The scam is likely to particularly affect freshers who are starting university for the first time and have no experience of the student finance process. However, continuing students and their sponsors have also been targeted.
This is not the first time that students have been targeted in this way, with the scam regularly resurfacing when student loan instalments are due. In fact, we first reported on the problem over five years ago.
How to avoid getting scammed
Despite the scam taking several guises over the years, it is still relatively simple and easy to avoid becoming a victim of the fraudsters.
Fiona Innes, Head of Counter Fraud Services at the SLC, has reminded students that they "will never request a customer's personal or banking details by email or text message." Put simply, if you receive an email from someone asking for either of these pieces of information, do not provide them with it.
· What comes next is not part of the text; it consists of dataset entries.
(** * Homesafe backend: a shallow embedding of [backend/server.py]

    The FastAPI handlers of the intruder-alarm backend are embedded as
    computations in a state-and-exception monad over a [World] that holds
    the five MongoDB collections, the requests handed to the Twilio
    client, and the records written through [logger].

    Conventions of the embedding:
    - a collection is the list of its documents in insertion order;
      [find_one], [update_one] and [delete_one] act on the first document
      matching the filter, [delete_many] on all of them;
    - a pydantic model is a record, a [Literal] type is an enumeration;
    - a [datetime] is kept as such in a stored document (the source stores
      [isoformat()] text and parses it back with [fromisoformat] on read);
    - [uuid.uuid4()], [datetime.now(timezone.utc)], the process
      environment, the SMS provider and the order of a sorted cursor are
      supplied by an [Environ]. *)

From Stdlib Require Import String Ascii List Bool Arith ZArith Lia DecimalString.
Import ListNotations.

Local Open Scope string_scope.
Local Open Scope list_scope.

Declare Scope py_scope.
Delimit Scope py_scope with py.
Notation "s1 +++ s2" := (String.append s1 s2)
  (at level 60, right associativity) : py_scope.
Local Open Scope py_scope.

(* ================================================================== *)
(** ** Models *)

Definition datetime := Z.

Inductive SensorType := motion | door | window.
Inductive SensorStatus := active | inactive | triggered | offline.
Inductive Severity := info | warning | danger.
Inductive Mode := armed | disarmed | monitoring.

Inductive EventType :=
| intrusion | ev_armed | ev_disarmed | monitor_start | monitor_stop
| sensor_triggered | sensor_added | sensor_removed
| zone_added | zone_removed | sms_sent | system.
Ms Innes also urged students "to be mindful of the personal information about themselves they post online and on social media too."
For those still unsure about how to avoid the scam, the SLC have issued a series of additional tips to help identify phishing emails:
- Check the grammar, punctuation and spelling of the email. Phishing emails are often less than perfect in this department, so a poorly written email could be a red flag!
- Be wary of any urgent warnings. Threats that try to force you into a prompt response (e.g. 'Failure to reply within 2 days will result in the loss of your student loan') are another tell-tale sign of phishing emails.
- Check who the email is addressed to. As phishing emails are usually sent out in bulk, they are unlikely to contain your first and last name. Instead, it will simply start with 'Dear Student', or something equally vague.